(Work to complete): Your answer must consist of one number: how many lines in the records contain "caller".

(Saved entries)

(** X26: a merger registered for the exact pair of types takes the
    place of the built-in text merge, also between two text nodes. It
    is called with the caller's [args] in which [containerId], the two
    addresses, [first] and [second] are set. When it returns, [merge]
    returns the caller's [args] with the merger's selection and no
    other key changed, the document and the log being the merger's;
    when it throws, [merge] throws the same. When the behavior answers
    that it can merge and then has no merger, [merge] quietly returns
    its [args]. *)
Theorem merge_registered_merger
    (run_custom : string -> MergeArgs -> M MergeArgs) (args : MergeArgs) (tx : Tx)
    (cid d : string) (p : Path) (c : Container) (fa sa : Address) (f s : Node)
    (b : EditingBehavior) :
  present (containerId args) = Some cid ->
  path args = Some p ->
  present (direction args) = Some d ->
  editingBehavior args = Some b ->
  store tx !! cid = Some (ContainerEntry c) ->
  (d = "right" /\ getAddress tx c p = Some fa /\
   getNextAddress tx c (Some fa) = Some sa) \/
  (d = "left" /\ getAddress tx c p = Some sa /\
   getPreviousAddress tx c (Some sa) = Some fa) ->
  getChildAt tx c (head fa) = Some f ->
  getChildAt tx c (head sa) = Some s ->
  id f <> id s ->
  canMerge b (type f) (type s) = true ->
  let received :=
    mkMergeArgs (Some cid) (path args) (direction args) (editingBehavior args)
      (selection args) (Some fa) (Some sa) (Some f) (Some s) (node args) in
  (forall name, getMerger b (type f) (type s) = Some (custom name) ->
     (forall tx' l tmp,
        run_custom name received tx = mkResult tx' l (Normal tmp) ->
        exists a,
          merge run_custom args tx = mkResult tx' l (Normal a) /\
          selection a = selection tmp /\ same_keys a args) /\
     (forall tx' l e,
        run_custom name received tx = mkResult tx' l (Throw e) ->
        merge run_custom args tx = mkResult tx' l (Throw e))) /\
  (getMerger b (type f) (type s) = None ->
   merge run_custom args tx = mkResult tx [] (Normal args)).
Proof.
  intros Hc Hp Hd Hb Hstore Hdir Hf Hs Hne Hcan received.
  rewrite (merge_neighbour run_custom args tx cid d p c fa sa Hc Hp Hd Hstore Hdir).
  set (args1 := extend_addresses args (Some cid) (Some fa) (Some sa)).
  assert (Hcomp : _mergeComponents run_custom args1 tx =
            match getMerger b (type f) (type s) with
            | Some mergeTrafo => call run_custom mergeTrafo received tx
            | None => ret args1 tx
            end).
  { rewrite (mergeComponents_distinct run_custom args1 tx cid c fa sa f s
               eq_refl Hstore eq_refl eq_refl Hf Hs Hne).
    change (editingBehavior args1) with (editingBehavior args). rewrite Hb.
    eapply bind_silent; [unfold _getNodeMerger; rewrite Hcan; reflexivity|].
    destruct (getMerger b (type f) (type s)); reflexivity. }
  split.
  - intros name Hname. rewrite Hname in Hcomp. cbn [call] in Hcomp. split.
    + intros tx' l tmp Hrun. rewrite Hrun in Hcomp.
      rewrite (bind_normal _ _ _ _ _ _ Hcomp). unfold ret. cbn [final logged outcome].
      rewrite app_nil_r.
      eexists. split; [reflexivity|]. split; [reflexivity | repeat split].
    + intros tx' l e Hrun. rewrite Hrun in Hcomp.
      apply bind_throw. exact Hcomp.
  - intros Hnone. rewrite Hnone in Hcomp.
    eapply bind_silent; [exact Hcomp|].
    change (selection args1) with (selection args).
    rewrite set_selection_same. reflexivity.
Qed.

Lemma merge_registered_merger_witness :
  exists a,
    merge null_selection_merger (with_behaviour (merge_args p1 "right"))
      (two_paragraphs "foo" "bar") =
      mkResult (two_paragraphs "foo" "bar") [] (Normal a) /\
    selection a = Some nullSelection /\
    same_keys a (with_behaviour (merge_args p1 "right")).
Proof.
  destruct (merge_registered_merger null_selection_merger
              (with_behaviour (merge_args p1 "right"))
              (two_paragraphs "foo" "bar") "body" "right" p1 body
              [0%nat; 0%nat] [1%nat; 0%nat] (paragraph "p1" "foo") (paragraph "p2" "bar")
              paragraph_behaviour
              eq_refl eq_refl eq_refl eq_refl eq_refl
              (or_introl (conj eq_refl (conj eq_refl eq_refl)))
              eq_refl eq_refl ltac:(discriminate) eq_refl) as [H _].
  destruct (H "keep" eq_refl) as [Hret _].
  exact (Hret (two_paragraphs "foo" "bar") [] _ eq_refl).
Defined.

(Solution for this exercise): 2